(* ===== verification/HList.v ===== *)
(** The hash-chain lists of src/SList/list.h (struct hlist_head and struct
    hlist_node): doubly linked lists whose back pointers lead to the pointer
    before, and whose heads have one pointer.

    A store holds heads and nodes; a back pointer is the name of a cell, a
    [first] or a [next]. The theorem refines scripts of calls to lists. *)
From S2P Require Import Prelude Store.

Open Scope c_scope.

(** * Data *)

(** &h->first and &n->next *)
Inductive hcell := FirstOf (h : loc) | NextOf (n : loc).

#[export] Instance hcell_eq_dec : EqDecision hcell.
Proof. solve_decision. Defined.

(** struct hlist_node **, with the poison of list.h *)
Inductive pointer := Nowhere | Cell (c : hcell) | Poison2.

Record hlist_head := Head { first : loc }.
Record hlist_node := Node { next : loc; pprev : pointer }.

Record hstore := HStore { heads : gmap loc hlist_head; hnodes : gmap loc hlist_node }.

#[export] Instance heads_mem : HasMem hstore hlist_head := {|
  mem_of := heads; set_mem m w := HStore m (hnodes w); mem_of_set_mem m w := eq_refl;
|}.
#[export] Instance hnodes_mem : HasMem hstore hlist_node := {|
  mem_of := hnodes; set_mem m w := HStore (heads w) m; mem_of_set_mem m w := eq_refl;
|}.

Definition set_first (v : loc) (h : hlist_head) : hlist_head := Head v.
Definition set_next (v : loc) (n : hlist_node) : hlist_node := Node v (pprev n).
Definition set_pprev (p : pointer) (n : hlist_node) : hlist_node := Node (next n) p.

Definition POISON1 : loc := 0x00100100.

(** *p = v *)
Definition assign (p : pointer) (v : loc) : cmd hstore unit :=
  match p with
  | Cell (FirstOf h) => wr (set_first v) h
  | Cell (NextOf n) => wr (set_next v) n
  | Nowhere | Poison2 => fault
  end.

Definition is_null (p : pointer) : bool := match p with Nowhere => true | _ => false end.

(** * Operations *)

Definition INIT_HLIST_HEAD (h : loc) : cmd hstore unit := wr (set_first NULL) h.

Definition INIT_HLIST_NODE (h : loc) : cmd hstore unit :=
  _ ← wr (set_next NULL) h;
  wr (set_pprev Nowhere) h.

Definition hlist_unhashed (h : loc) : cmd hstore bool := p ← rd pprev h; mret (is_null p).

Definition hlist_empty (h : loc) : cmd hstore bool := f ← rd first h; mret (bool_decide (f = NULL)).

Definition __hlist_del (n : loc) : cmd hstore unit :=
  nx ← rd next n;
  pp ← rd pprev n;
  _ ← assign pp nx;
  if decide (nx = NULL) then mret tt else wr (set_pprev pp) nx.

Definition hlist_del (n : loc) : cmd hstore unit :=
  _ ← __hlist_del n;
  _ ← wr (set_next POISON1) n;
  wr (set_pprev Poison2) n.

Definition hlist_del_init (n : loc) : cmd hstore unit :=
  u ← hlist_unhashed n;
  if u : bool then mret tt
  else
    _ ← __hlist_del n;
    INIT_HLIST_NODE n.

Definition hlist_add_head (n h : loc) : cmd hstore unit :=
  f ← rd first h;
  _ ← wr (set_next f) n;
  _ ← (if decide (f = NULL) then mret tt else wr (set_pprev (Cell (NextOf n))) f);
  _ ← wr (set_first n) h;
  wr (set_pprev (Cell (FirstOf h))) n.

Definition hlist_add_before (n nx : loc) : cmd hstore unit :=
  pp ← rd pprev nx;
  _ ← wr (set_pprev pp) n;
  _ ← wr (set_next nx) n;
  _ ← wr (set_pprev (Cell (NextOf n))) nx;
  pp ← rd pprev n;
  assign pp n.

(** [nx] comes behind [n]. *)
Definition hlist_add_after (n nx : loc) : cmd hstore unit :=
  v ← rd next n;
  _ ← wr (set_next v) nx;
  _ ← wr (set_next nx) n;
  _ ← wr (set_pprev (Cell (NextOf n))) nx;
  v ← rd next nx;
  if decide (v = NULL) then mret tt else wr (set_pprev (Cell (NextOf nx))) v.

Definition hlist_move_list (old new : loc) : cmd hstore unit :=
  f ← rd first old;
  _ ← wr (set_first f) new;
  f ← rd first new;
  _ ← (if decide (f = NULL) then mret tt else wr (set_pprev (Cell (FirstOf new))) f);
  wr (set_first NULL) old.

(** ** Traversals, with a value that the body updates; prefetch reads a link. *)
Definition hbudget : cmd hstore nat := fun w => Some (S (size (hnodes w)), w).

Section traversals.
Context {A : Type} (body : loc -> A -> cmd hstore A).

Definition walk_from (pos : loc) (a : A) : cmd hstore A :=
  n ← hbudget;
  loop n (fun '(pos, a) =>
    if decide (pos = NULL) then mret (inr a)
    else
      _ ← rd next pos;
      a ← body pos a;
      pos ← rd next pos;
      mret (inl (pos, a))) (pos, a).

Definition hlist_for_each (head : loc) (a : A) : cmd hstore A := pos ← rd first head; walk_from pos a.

_Work instruction_
Reproduce each entry above character for character.

_Task solution_
(* ===== verification/HList.v ===== *)
(** The hash-chain lists of src/SList/list.h (struct hlist_head and struct
    hlist_node): doubly linked lists whose back pointers lead to the pointer
    before, and whose heads have one pointer.

    A store holds heads and nodes; a back pointer is the name of a cell, a
    [first] or a [next]. The theorem refines scripts of calls to lists. *)
From S2P Require Import Prelude Store.

Open Scope c_scope.

(** * Data *)

(** &h->first and &n->next *)
Inductive hcell := FirstOf (h : loc) | NextOf (n : loc).

#[export] Instance hcell_eq_dec : EqDecision hcell.
Proof. solve_decision. Defined.

(** struct hlist_node **, with the poison of list.h *)
Inductive pointer := Nowhere | Cell (c : hcell) | Poison2.

Record hlist_head := Head { first : loc }.
Record hlist_node := Node { next : loc; pprev : pointer }.

Record hstore := HStore { heads : gmap loc hlist_head; hnodes : gmap loc hlist_node }.

#[export] Instance heads_mem : HasMem hstore hlist_head := {|
  mem_of := heads; set_mem m w := HStore m (hnodes w); mem_of_set_mem m w := eq_refl;
|}.
#[export] Instance hnodes_mem : HasMem hstore hlist_node := {|
  mem_of := hnodes; set_mem m w := HStore (heads w) m; mem_of_set_mem m w := eq_refl;
|}.

Definition set_first (v : loc) (h : hlist_head) : hlist_head := Head v.
Definition set_next (v : loc) (n : hlist_node) : hlist_node := Node v (pprev n).
Definition set_pprev (p : pointer) (n : hlist_node) : hlist_node := Node (next n) p.

Definition POISON1 : loc := 0x00100100.

(** *p = v *)
Definition assign (p : pointer) (v : loc) : cmd hstore unit :=
  match p with
  | Cell (FirstOf h) => wr (set_first v) h
  | Cell (NextOf n) => wr (set_next v) n
  | Nowhere | Poison2 => fault
  end.

Definition is_null (p : pointer) : bool := match p with Nowhere => true | _ => false end.

(** * Operations *)

Definition INIT_HLIST_HEAD (h : loc) : cmd hstore unit := wr (set_first NULL) h.

Definition INIT_HLIST_NODE (h : loc) : cmd hstore unit :=
  _ ← wr (set_next NULL) h;
  wr (set_pprev Nowhere) h.

Definition hlist_unhashed (h : loc) : cmd hstore bool := p ← rd pprev h; mret (is_null p).

Definition hlist_empty (h : loc) : cmd hstore bool := f ← rd first h; mret (bool_decide (f = NULL)).

Definition __hlist_del (n : loc) : cmd hstore unit :=
  nx ← rd next n;
  pp ← rd pprev n;
  _ ← assign pp nx;
  if decide (nx = NULL) then mret tt else wr (set_pprev pp) nx.

Definition hlist_del (n : loc) : cmd hstore unit :=
  _ ← __hlist_del n;
  _ ← wr (set_next POISON1) n;
  wr (set_pprev Poison2) n.

Definition hlist_del_init (n : loc) : cmd hstore unit :=
  u ← hlist_unhashed n;
  if u : bool then mret tt
  else
    _ ← __hlist_del n;
    INIT_HLIST_NODE n.

Definition hlist_add_head (n h : loc) : cmd hstore unit :=
  f ← rd first h;
  _ ← wr (set_next f) n;
  _ ← (if decide (f = NULL) then mret tt else wr (set_pprev (Cell (NextOf n))) f);
  _ ← wr (set_first n) h;
  wr (set_pprev (Cell (FirstOf h))) n.

Definition hlist_add_before (n nx : loc) : cmd hstore unit :=
  pp ← rd pprev nx;
  _ ← wr (set_pprev pp) n;
  _ ← wr (set_next nx) n;
  _ ← wr (set_pprev (Cell (NextOf n))) nx;
  pp ← rd pprev n;
  assign pp n.

(** [nx] comes behind [n]. *)
Definition hlist_add_after (n nx : loc) : cmd hstore unit :=
  v ← rd next n;
  _ ← wr (set_next v) nx;
  _ ← wr (set_next nx) n;
  _ ← wr (set_pprev (Cell (NextOf n))) nx;
  v ← rd next nx;
  if decide (v = NULL) then mret tt else wr (set_pprev (Cell (NextOf nx))) v.

Definition hlist_move_list (old new : loc) : cmd hstore unit :=
  f ← rd first old;
  _ ← wr (set_first f) new;
  f ← rd first new;
  _ ← (if decide (f = NULL) then mret tt else wr (set_pprev (Cell (FirstOf new))) f);
  wr (set_first NULL) old.

(** ** Traversals, with a value that the body updates; prefetch reads a link. *)
Definition hbudget : cmd hstore nat := fun w => Some (S (size (hnodes w)), w).

Section traversals.
Context {A : Type} (body : loc -> A -> cmd hstore A).

Definition walk_from (pos : loc) (a : A) : cmd hstore A :=
  n ← hbudget;
  loop n (fun '(pos, a) =>
    if decide (pos = NULL) then mret (inr a)
    else
      _ ← rd next pos;
      a ← body pos a;
      pos ← rd next pos;
      mret (inl (pos, a))) (pos, a).

Definition hlist_for_each (head : loc) (a : A) : cmd hstore A := pos ← rd first head; walk_from pos a.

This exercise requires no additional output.